COVID-19’s Unequal Impact
COVID has disproportionately affected racial/ethnic groups in Maryland and nationwide, with Black and Hispanic people succumbing to the disease at higher rates.
Health disparities that existed prior to the pandemic have worsened over the past year. And, as our state progresses in its vaccine rollout, the same pattern can be seen.
To the extent “vaccine hesitancy” is a contributor to disparities, we need to offer information and let people see their family, friends, and colleagues receive the vaccine. Your hospitals continue to educate their own teams, patients, and community members to influence informed decision making around COVID-19 vaccination. On Friday Gov. Hogan unveiled a GoVAX public information campaign aimed largely at ensuring vulnerable groups know the benefits of vaccination and how to receive it.

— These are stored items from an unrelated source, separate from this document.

(* ===== verification/Decimal.v ===== *)
(** * Decimal text of integers

    [to_string] and [str::parse] of Rust's integers: decimal digits without leading
    zeros on the way out, an optional sign and any leading zeros on the way in. *)
From S2P Require Export Order.
Local Open Scope Z_scope.

(** ** ASCII classes of a scalar; a scalar of several bytes is in none of them. *)

Definition char_code (c : list byte) : option Z :=
  match c with [b] => if byte_val b <? 128 then Some (byte_val b) else None | _ => None end.
Definition char_in (lo hi : Z) (c : list byte) : bool :=
  match char_code c with Some v => (lo <=? v) && (v <=? hi) | None => false end.
Definition is_ascii_digit : list byte -> bool := char_in 48 57.
Definition is_ascii_lowercase : list byte -> bool := char_in 97 122.
Definition is_ascii_uppercase : list byte -> bool := char_in 65 90.
Definition is_ascii_alphabetic (c : list byte) : bool :=
  is_ascii_lowercase c || is_ascii_uppercase c.
Definition is_ascii_alphanumeric (c : list byte) : bool :=
  is_ascii_alphabetic c || is_ascii_digit c.
Definition is_ascii_hexdigit (c : list byte) : bool :=
  is_ascii_digit c || char_in 97 102 c || char_in 65 70 c.
(** [c == 'x'] for an ASCII character of code [v]. *)
Definition char_is (v : Z) : list byte -> bool := char_in v v.

(** ** Digits *)

Definition byte_is_digit (b : byte) : bool := (48 <=? byte_val b) && (byte_val b <=? 57).
Definition digit_byte (d : Z) : byte := byte_of (48 + d).
Definition digit_val (b : byte) : Z := byte_val b - 48.

(** The decimal digits of [n], most significant first; each step divides by ten. *)
Fixpoint dec_fuel (fuel : nat) (n : Z) : list byte :=
  match fuel with
  | O => []
  | S fuel' =>
      if n <? 10 then [digit_byte n] else dec_fuel fuel' (n / 10) ++ [digit_byte (n mod 10)]
  end.
Definition dec_bytes (n : Z) : list byte := dec_fuel (S (Z.to_nat (Z.log2 n))) n.

(** [u64::to_string] and [i64::to_string] *)
Definition to_string (z : Z) : string :=
  str_of_bytes (if z <? 0 then byte_of 45 :: dec_bytes (- z) else dec_bytes z).

Definition digits_val (l : list byte) : Z := foldl (fun a b => 10 * a + digit_val b) 0 l.

(** [u64::from_str]: an optional [+], at least one digit, no overflow. *)
Definition parse_digits (l : list byte) : option Z :=
  match l with
  | [] => None
  | _ => if forallb byte_is_digit l then Some (digits_val l) else None
  end.
Definition parse_unsigned (max : Z) (s : string) : option Z :=
  let digits := match str_bytes s with
                | b :: l => if byte_val b =? 43 then l else b :: l
                | [] => []
                end in
  v ← parse_digits digits; if v <=? max then Some v else None.
(** [i64::from_str] *)
Definition parse_i64 (s : string) : option Z :=
  match str_bytes s with
  | b :: l =>
      if byte_val b =? 45 then v ← parse_digits l; i64_try (- v)
      else if byte_val b =? 43 then v ← parse_digits l; i64_try v
      else v ← parse_digits (b :: l); i64_try v
  | [] => None
  end.

(** A canonical numeral: only digits, no leading zero. *)
Definition canonical (l : list byte) : Prop :=
  l <> [] /\ forallb byte_is_digit l = true /\ (head l = Some (digit_byte 0) -> length l = 1%nat).

Lemma digit_byte_is d : 0 <= d < 10 -> byte_is_digit (digit_byte d) = true.
Proof. intros. unfold byte_is_digit, digit_byte. rewrite byte_of_small by lia. lia. Qed.
Lemma digit_val_byte d : 0 <= d < 10 -> digit_val (digit_byte d) = d.
Proof. intros. unfold digit_val, digit_byte. rewrite byte_of_small by lia. lia. Qed.
Lemma digit_byte_val b : byte_is_digit b = true -> digit_byte (digit_val b) = b.
Proof.
  unfold digit_byte, digit_val. intros _. rewrite <- (byte_of_val b) at 2. f_equal. lia.
Qed.
Lemma digit_val_bounds b : byte_is_digit b = true -> 0 <= digit_val b < 10.
Proof. unfold byte_is_digit, digit_val. lia. Qed.

Lemma digits_val_app l b : digits_val (l ++ [b]) = 10 * digits_val l + digit_val b.
Proof. unfold digits_val. by rewrite foldl_app. Qed.
Lemma digits_val_nonneg l : forallb byte_is_digit l = true -> 0 <= digits_val l.
Proof.
  induction l as [|b l IH] using rev_ind; [done|].
  rewrite forallb_app, digits_val_app. intros [Hl Hb]%andb_prop. cbn in Hb.
  rewrite andb_true_r in Hb. pose proof (digit_val_bounds b Hb). specialize (IH Hl). lia.
Qed.

(** Enough fuel: a fuel above the binary length reaches the last digit. *)
Lemma dec_fuel_spec fuel n : 0 <= n < 2 ^ Z.of_nat fuel ->
  let l := dec_fuel fuel n in
  (fuel <> O -> canonical l) /\ (fuel <> O -> digits_val l = n).
Proof.
  revert n; induction fuel as [|fuel IH]; intros n Hn; [split; intros; done|].
  cbn [dec_fuel]. rewrite Nat2Z.inj_succ, Z.pow_succ_r in Hn by lia.
  destruct (Z.ltb_spec n 10) as [Hlt|Hge].
  - split; intros _.
    + split_and!; [done|cbn; by rewrite digit_byte_is by lia|done].
    + cbn. rewrite digit_val_byte; lia.
  - assert (fuel <> O) as Hf by (destruct fuel; [cbn in Hn; lia|done]).
    assert (0 <= n / 10 < 2 ^ Z.of_nat fuel) as Hd by div_lia.
    destruct (IH _ Hd) as [IHc IHv]. specialize (IHc Hf). specialize (IHv Hf).
    pose proof (Z.mod_pos_bound n 10 ltac:(lia)). split; intros _.
    + destruct IHc as (Hne & Hdig & Hz). split; [by destruct (dec_fuel fuel (n / 10))|]. split.
      * rewrite forallb_app, Hdig. cbn. by rewrite digit_byte_is by lia.
      * destruct (dec_fuel fuel (n / 10)) as [|b l] eqn:E; [done|]. cbn [app head]. intros Hb.
        specialize (Hz Hb). destruct l; [|done]. injection Hb as ->.
        unfold digits_val in IHv. cbn in IHv. rewrite digit_val_byte in IHv by lia. div_lia.
    + rewrite digits_val_app, IHv, digit_val_byte by done. div_lia.
Qed.

Lemma dec_bytes_fuel n : 0 <= n -> 0 <= n < 2 ^ Z.of_nat (S (Z.to_nat (Z.log2 n))).
Proof.
  intros. rewrite Nat2Z.inj_succ, Z2Nat.id by apply Z.log2_nonneg.
  destruct (Z.eq_dec n 0) as [->|]; [cbn; lia|]. pose proof (Z.log2_spec n ltac:(lia)). lia.
Qed.
Lemma dec_bytes_canonical n : 0 <= n -> canonical (dec_bytes n).
Proof. intros H. by apply (dec_fuel_spec _ n (dec_bytes_fuel n H)). Qed.
Lemma digits_val_dec n : 0 <= n -> digits_val (dec_bytes n) = n.
Proof. intros H. by apply (dec_fuel_spec _ n (dec_bytes_fuel n H)). Qed.

(** A numeral without leading zeros is determined by its value. *)
Lemma canonical_snoc l b : canonical (l ++ [b]) -> l = [] \/ canonical l.
Proof.
  intros (_ & Hd & Hz). destruct l as [|a l]; [by left|right].
  rewrite forallb_app in Hd. apply andb_prop in Hd as [Hd _].
  split_and!; [done|done|]. intros H. cbn [app head length] in Hz. specialize (Hz H).
  rewrite length_app in Hz. cbn in Hz. lia.
Qed.
Lemma canonical_pos l : canonical l -> l = [digit_byte 0] \/ 0 < digits_val l.
Proof.
  induction l as [|b l IH] using rev_ind; intros Hc; [by destruct Hc|].
  destruct (canonical_snoc l b Hc) as [->|Hl].
  - destruct Hc as (_ & Hd & _). cbn in Hd. rewrite andb_true_r in Hd.
    pose proof (digit_val_bounds b Hd). destruct (Z.eq_dec (digit_val b) 0) as [E|].
    + left. cbn. f_equal. rewrite <- (digit_byte_val b Hd), E. done.
    + right. cbn. lia.
  - right. rewrite digits_val_app. destruct Hc as (_ & Hd & Hz).
    rewrite forallb_app in Hd. apply andb_prop in Hd as [_ Hd]. cbn in Hd.
    rewrite andb_true_r in Hd. pose proof (digit_val_bounds b Hd).
    destruct (IH Hl) as [->|]; [|lia]. cbn in Hz. specialize (Hz eq_refl). done.
Qed.
Lemma canonical_unique l k : canonical l -> canonical k -> digits_val l = digits_val k -> l = k.
Proof.
  revert k; induction l as [|b l IH] using rev_ind; intros k Hl Hk Hv; [by destruct Hl|].
  destruct k as [|c k _] using rev_ind; [by destruct Hk|].
  rewrite !digits_val_app in Hv.
  assert (byte_is_digit b = true /\ byte_is_digit c = true) as [Hb Hc].
  { destruct Hl as (_ & Hl & _), Hk as (_ & Hk & _). rewrite forallb_app in Hl, Hk.
    apply andb_prop in Hl as [_ Hl], Hk as [_ Hk]. cbn in Hl, Hk.
    by rewrite andb_true_r in Hl, Hk. }
  pose proof (digit_val_bounds b Hb). pose proof (digit_val_bounds c Hc).
  assert (digit_val b = digit_val c /\ digits_val l = digits_val k) as [Ebc E] by lia.
  assert (b = c) as -> by (by rewrite <- (digit_byte_val b Hb), Ebc, digit_byte_val).
  f_equal. destruct (canonical_snoc l c Hl) as [->|Hl'], (canonical_snoc k c Hk) as [->|Hk'];
    [done| | |by apply IH].
  - destruct (canonical_pos k Hk') as [->|Hp]; [|cbn in E; lia].
    destruct Hk as (_ & _ & Hz). specialize (Hz eq_refl). done.
  - destruct (canonical_pos l Hl') as [->|Hp]; [|cbn in E; lia].
    destruct Hl as (_ & _ & Hz). specialize (Hz eq_refl). done.
Qed.
Lemma dec_bytes_val l : canonical l -> dec_bytes (digits_val l) = l.
Proof.
  intros Hl. assert (0 <= digits_val l) by (apply digits_val_nonneg, Hl).
  apply canonical_unique; [by apply dec_bytes_canonical|done|by apply digits_val_dec].
Qed.

(** ** Parsing what was printed *)

Lemma canonical_head l b : canonical (b :: l) -> byte_is_digit b = true.
Proof. intros (_ & H & _). cbn in H. by apply andb_prop in H as [H _]. Qed.

Lemma parse_digits_dec n : 0 <= n -> parse_digits (dec_bytes n) = Some n.
Proof.
  intros H. pose proof (dec_bytes_canonical n H) as (Hn & Hd & _). unfold parse_digits.
  rewrite Hd, digits_val_dec by done. by destruct (dec_bytes n).
Qed.

Lemma parse_unsigned_to_string max n : 0 <= n <= max -> parse_unsigned max (to_string n) = Some n.
Proof.
  intros H. unfold parse_unsigned, to_string. destruct (Z.ltb_spec n 0); [lia|].
  rewrite str_bytes_of. pose proof (dec_bytes_canonical n ltac:(lia)) as Hc.
  destruct (dec_bytes n) as [|b l] eqn:E; [by destruct Hc|].
  assert (byte_val b <> 43) as Hb.
  { apply canonical_head in Hc. unfold byte_is_digit in Hc. lia. }
  destruct (Z.eqb_spec (byte_val b) 43); [done|]. rewrite <- E, parse_digits_dec by lia.
  cbn. destruct (Z.leb_spec n max); [done|lia].
Qed.

Lemma parse_i64_to_string n : is_i64 n = true -> parse_i64 (to_string n) = Some n.
Proof.
  intros H. unfold parse_i64, to_string. assert (i64_try n = Some n) as Ht
    by (unfold i64_try; by rewrite H).
  rewrite str_bytes_of. destruct (Z.ltb_spec n 0).
  - rewrite byte_of_small by lia. rewrite Z.eqb_refl, parse_digits_dec by lia. cbn [mbind option_bind].
    by rewrite Z.opp_involutive.
  - pose proof (dec_bytes_canonical n ltac:(lia)) as Hc.
    destruct (dec_bytes n) as [|b l] eqn:E; [by destruct Hc|].
    apply canonical_head in Hc. unfold byte_is_digit in Hc.
    destruct (Z.eqb_spec (byte_val b) 45); [lia|]. destruct (Z.eqb_spec (byte_val b) 43); [lia|].
    rewrite <- E, parse_digits_dec by lia. done.
Qed.

Lemma parse_unsigned_bounds max s n : parse_unsigned max s = Some n -> 0 <= n <= max.
Proof.
  unfold parse_unsigned. intros H. apply bind_Some in H as (v & Hv & H).
  destruct (Z.leb_spec v max); [|done]. injection H as <-. split; [|done].
  unfold parse_digits in Hv. destruct (match str_bytes s with [] => _ | _ => _ end) eqn:E; [done|].
  destruct (forallb _ _) eqn:Ed; [|done]. injection Hv as <-. by apply digits_val_nonneg.
Qed.
Lemma parse_i64_bounds s n : parse_i64 s = Some n -> is_i64 n = true.
Proof.
  unfold parse_i64. destruct (str_bytes s) as [|b l]; [done|].
  destruct (byte_val b =? 45); [|destruct (byte_val b =? 43)];
    intros (v & _ & H)%bind_Some; by apply i64_try_Some in H as [-> H].
Qed.

Lemma to_string_inj a b : to_string a = to_string b -> 0 <= a -> 0 <= b -> a = b.
Proof.
  unfold to_string. intros H Ha Hb. destruct (Z.ltb_spec a 0); [lia|].
  destruct (Z.ltb_spec b 0); [lia|]. apply (f_equal str_bytes) in H.
  rewrite !str_bytes_of in H. by rewrite <- (digits_val_dec a Ha), H, digits_val_dec.
Qed.

Example to_string_min : to_string i64_min = "-9223372036854775808"%string.
Proof. reflexivity. Qed.
Lemma query_budget_validate_Ok b : query_budget_validate b = Ok tt <->
  Forall (fun v => v <> Some 0)
    [qb_max_memory_bytes b; qb_max_elapsed_ms b; qb_max_expanded_nodes b;
     qb_max_expanded_edges b; qb_max_vector_candidates b; qb_max_distance_evaluations b;
     qb_max_result_rows b; qb_max_result_bytes b].
Proof.
  unfold query_budget_validate. rewrite !Forall_cons, Forall_nil.
  repeat (rewrite try_for_cons; cbn beta iota; case_bool_decide; cbn [mbind result_bind ce_invalid];
          [split; [done|tauto]|]).
  cbn [try_for]. tauto.
Qed.

(** A request that passes names one contract, carries either HQL text with its
    version or a well-formed operator graph, and bounds nothing by zero. *)
Theorem query_request_validate_Ok q : query_request_validate q = Ok tt <->
  qr_contract_version q = API_CONTRACT_V2 /\
  (qr_request_id q <> EmptyString /\ zlen (chars (qr_request_id q)) <= 256) /\
  is_namespace (qr_namespace q) = true /\ query_source_ok q /\
  (forall t s, qr_temporal q = Some t -> qt_tx_as_of t = Some s -> is_decimal s = true) /\
  (forall s, qr_required_frontier q = Some s -> is_decimal s = true) /\
  (forall b, qr_budget q = Some b -> query_budget_validate b = Ok tt).
Proof.
  unfold query_request_validate.
  rewrite !guard_Ok, !bind_unit_Ok, validate_namespace_Ok, query_source_validate_Ok, !opt_validate_Ok.
  setoid_rewrite opt_validate_Ok. setoid_rewrite validate_decimal_Ok.
  rewrite negb_false_iff, bool_decide_eq_true, orb_false_iff, bool_decide_eq_false, Z.ltb_ge.
  naive_solver.
Qed.
(* ===== verification/WirePreflight.v ===== *)
(** * The checks of an operator's configuration

    [src/src/query/hql2/wire.rs]: the depth checks made on a configuration before
    [serde] sees it, and the bounds checked on the decoded one. The two depth checks
    are one loop over two ways of descending; it is proved to measure the longest
    descent, and the measure of a wire expression to bound the depth of the expression
    decoded from it. *)
From S2P Require Export WireDecode.
Local Open Scope Z_scope.

(** ** Nesting *)

Section Nest.
Variable children : json -> list json.
Variable limit : Z.

(** [while let Some((value, depth)) = stack.pop()]; the head of the stack is its top. *)
Fixpoint nest_loop (fuel : nat) (stack : list (json * Z)) : bool :=
  match fuel, stack with
  | S fuel, (value, depth) :: stack =>
      if limit <? depth then false
      else nest_loop fuel (rev ((fun child => (child, depth + 1)) <$> children value) ++ stack)
  | _, _ => true
  end.

(** A descent of [n] values from [v]. *)
Inductive descent : nat -> json -> Prop :=
| descent_1 v : descent 1 v
| descent_S n v c : c ∈ children v -> descent n c -> descent (S n) v.

Hypothesis children_size : forall v, (list_sum (map json_size (children v)) < json_size v)%nat.

Lemma list_sum_perm l k : l ≡ₚ k -> list_sum l = list_sum k.
Proof. induction 1; rewrite ?list_sum_cons; lia. Qed.
(* ===== verification/WireGraph.v ===== *)
(** * The operator graph of a wire query

    [src/src/query/hql2/wire.rs]: the validation of the graph, which also orders the
    operators, and the decoding of a whole query. Kahn's algorithm is run over a
    [BTreeSet] of ready names, so that the order it finds depends on the names and the
    edges only, not on how the operators are listed. *)
From Stdlib Require Import Sorted.
From stdpp Require Import relations.
From S2P Require Export WirePreflight Dag.
Local Open Scope Z_scope.

Definition arity (op : QueryOpV2) : nat :=
  match op with
  | OpNodeScan | OpEdgeScan | OpRowScan | OpAnnotationScan | OpValues | OpHistoryScan
  | OpChangeScan | OpMatch => 0
  | OpJoin | OpUnionAll => 2
  | _ => 1
  end.

(** ** [BTreeSet<&str>] *)

Fixpoint bs_insert (s : string) (l : list string) : list string :=
  match l with
  | [] => [s]
  | t :: l' =>
      match cmp_str s t with
      | Lt => s :: l
      | Eq => l
      | Gt => t :: bs_insert s l'
      end
  end.

(** ** The passes of [validate_dag] *)

(** [ids.insert(id, index)] over the nodes in order. *)
Fixpoint dag_ids (index : nat) (ids : btree nat) (nodes : list QueryNodeV2) : query (btree nat) :=
  match nodes with
  | [] => Ok ids
  | node :: rest =>
      if negb (is_symbol (qn_id node)) || is_Some_b (bt_get cmp_str (qn_id node) ids)
      then Err (bind_invalid "duplicate_or_invalid_node")
      else if negb (length (qn_inputs node) =? arity (qn_op node))%nat
      then Err (bind_invalid "input_arity")
      else dag_ids (S index) (bt_insert cmp_str (qn_id node) index ids) rest
  end.

(** The in-degree of every node, and its users in the order of their inputs. *)
Definition dag_input (ids : btree nat) (index : nat) (outgoing : list (list nat)) (input : string)
  : query (list (list nat)) :=
  parent ← ok_or (bt_get cmp_str input ids) (bind_invalid "missing_input");
  Ok (alter (fun l => l ++ [index]) parent outgoing).
Fixpoint dag_edges (ids : btree nat) (index : nat) (nodes : list QueryNodeV2)
  (indegree : list nat) (outgoing : list (list nat)) : query (list nat * list (list nat)) :=
  match nodes with
  | [] => Ok (indegree, outgoing)
  | node :: rest =>
      outgoing ← try_for (dag_input ids index) outgoing (qn_inputs node);
      dag_edges ids (S index) rest (<[index := length (qn_inputs node)]> indegree) outgoing
  end.

(** [ids[id]] *)
Definition index_of (ids : btree nat) (id : string) : nat :=
  default 0%nat (bt_get cmp_str id ids).
Definition input_indices (ids : btree nat) (nodes : list QueryNodeV2) (index : nat) : list nat :=
  match nodes !! index with
  | Some node => index_of ids <$> qn_inputs node
  | None => []
  end.
(** The nodes the root uses: one entry on the stack for the root and one per input. *)
Definition dag_reachable (ids : btree nat) (nodes : list QueryNodeV2) (root : nat) : gset nat :=
  reach (input_indices ids nodes)
    (S (list_sum (map (fun i => length (input_indices ids nodes i)) (seq 0 (length nodes)))))
    [root] ∅.

(** One user of the node just taken. *)
Definition dag_child (nodes : list QueryNodeV2) (index : nat)
  (s : list nat * list Z * list string) (child : nat) : list nat * list Z * list string :=
  let '(indegree, depths, ready) := s in
  let depths := alter (fun d => Z.max d (default 1 (depths !! index) + 1)) child depths in
  let indegree := alter pred child indegree in
  (indegree, depths,
   if (default 1%nat (indegree !! child) =? 0)%nat
   then match nodes !! child with Some node => bs_insert (qn_id node) ready | None => ready end
   else ready).

(** [while let Some(id) = ready.pop_first()]: one turn per node. *)
Fixpoint dag_loop (ids : btree nat) (nodes : list QueryNodeV2) (outgoing : list (list nat))
  (fuel : nat) (indegree : list nat) (depths : list Z) (ready : list string) (order : list nat)
  : query (list nat) :=
  match fuel, ready with
  | S fuel, id :: ready =>
      let index := index_of ids id in
      if MAX_DEPTH <? default 1 (depths !! index) then Err (bind_invalid "dag_depth")
      else
        let '(indegree, depths, ready) :=
          foldl (dag_child nodes index) (indegree, depths, ready) (default [] (outgoing !! index)) in
        dag_loop ids nodes outgoing fuel indegree depths ready (order ++ [index])
  | _, _ => Ok order
  end.

(** A parameter's name is a symbol and its type is not empty. *)
Definition invalid_declaration (kv : string * string) : bool :=
  negb (is_symbol kv.1) || bool_decide (kv.2 = EmptyString).

Definition validate_dag (ir : QueryIrV2) : query (list nat) :=
  let nodes := ir_nodes ir in
  if negb (bool_decide (ir_contract_version ir = "query-ir.v2"%string))
  then Err (query_error "VERSION_UNSUPPORTED" "contract" "query_ir_version")
  else if bool_decide (nodes = []) || (MAX_NODES <? zlen nodes)
  then Err (bind_invalid "node_count")
  else if negb (is_symbol (ir_root ir))
          || existsb invalid_declaration (ir_parameter_types ir)
  then Err (bind_invalid "invalid_declaration")
  else
    ids ← dag_ids 0 [] nodes;
    root ← ok_or (bt_get cmp_str (ir_root ir) ids) (bind_invalid "missing_root");
    '(indegree, outgoing) ←
      dag_edges ids 0 nodes (replicate (length nodes) 0%nat) (replicate (length nodes) []);
    if existsb (fun i => bool_decide (i ∉ dag_reachable ids nodes root)) (seq 0 (length nodes))
    then Err (bind_invalid "orphan_node")
    else
      let ready :=
        (filter (fun kv : string * nat => default 1%nat (indegree !! kv.2) = 0%nat) ids).*1 in
      order ← dag_loop ids nodes outgoing (length nodes) indegree
                (replicate (length nodes) 1) ready [];
      if negb (length order =? length nodes)%nat then Err (bind_invalid "cycle") else Ok order.

(** ** Decoding *)

(** The codec of operators that [serde] derives: [to_value] of an operator's name, and
    [from_value] of an operator with its configuration. *)
Class ConfigCodec := {
  operator_value : QueryOpV2 -> option json;
  tagged_config : json -> option Config;
}.

Section Decode.
Context `{ConfigCodec}.

Definition tagged (op : json) (config : btree json) : json :=
  JObject (bt_insert cmp_str "config" (JObject config) (bt_insert cmp_str "op" op [])).
Definition decode_node (node : QueryNodeV2) : query LogicalNodeV2 :=
  op ← ok_or (operator_value (qn_op node)) (bind_invalid "operator");
  config ← ok_or (tagged_config (tagged op (qn_config node))) (bind_invalid "closed_config");
  _ ← config_validate config;
  Ok {| ln_id := qn_id node; ln_op := qn_op node; ln_inputs := qn_inputs node;
        ln_config := config |}.

(** [nodes[index].take()] *)
Definition take_node (s : list (option QueryNodeV2) * list LogicalNodeV2) (index : nat)
  : query (list (option QueryNodeV2) * list LogicalNodeV2) :=
  node ← ok_or (mjoin (s.1 !! index)) (bind_invalid "node_order");
  typed ← decode_node node;
  Ok (<[index := None]> s.1, s.2 ++ [typed]).

Definition decode_ir_v2 (ir : QueryIrV2) : query LogicalRequestV2 :=
  order ← validate_dag ir;
  _ ← try_for (fun _ node => preflight_config (qn_op node) (qn_config node)) tt (ir_nodes ir);
  '(_, typed) ← try_for take_node (Some <$> ir_nodes ir, []) order;
  Ok {| lr_nodes := typed; lr_root := ir_root ir;
        lr_parameter_types := ir_parameter_types ir; lr_from_hql := false |}.
End Decode.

Last week MHA and our field came out in force to back legislation to boost health equity, including one bill to promote implicit bias training for health care workers and another to establish Health Equity Resource Communities.
At the national level, President Biden signed four executive orders advancing racial equity and committed to “embedding racial equity across his administration’s response to COVID-19 and the economic crisis.”
These challenges seem never-ending, but Maryland is better positioned than most states to address them. Working together—hospitals, community partners, and state and local government—we can tackle disparities, achieve greater health equity, and advance the health of all Marylanders.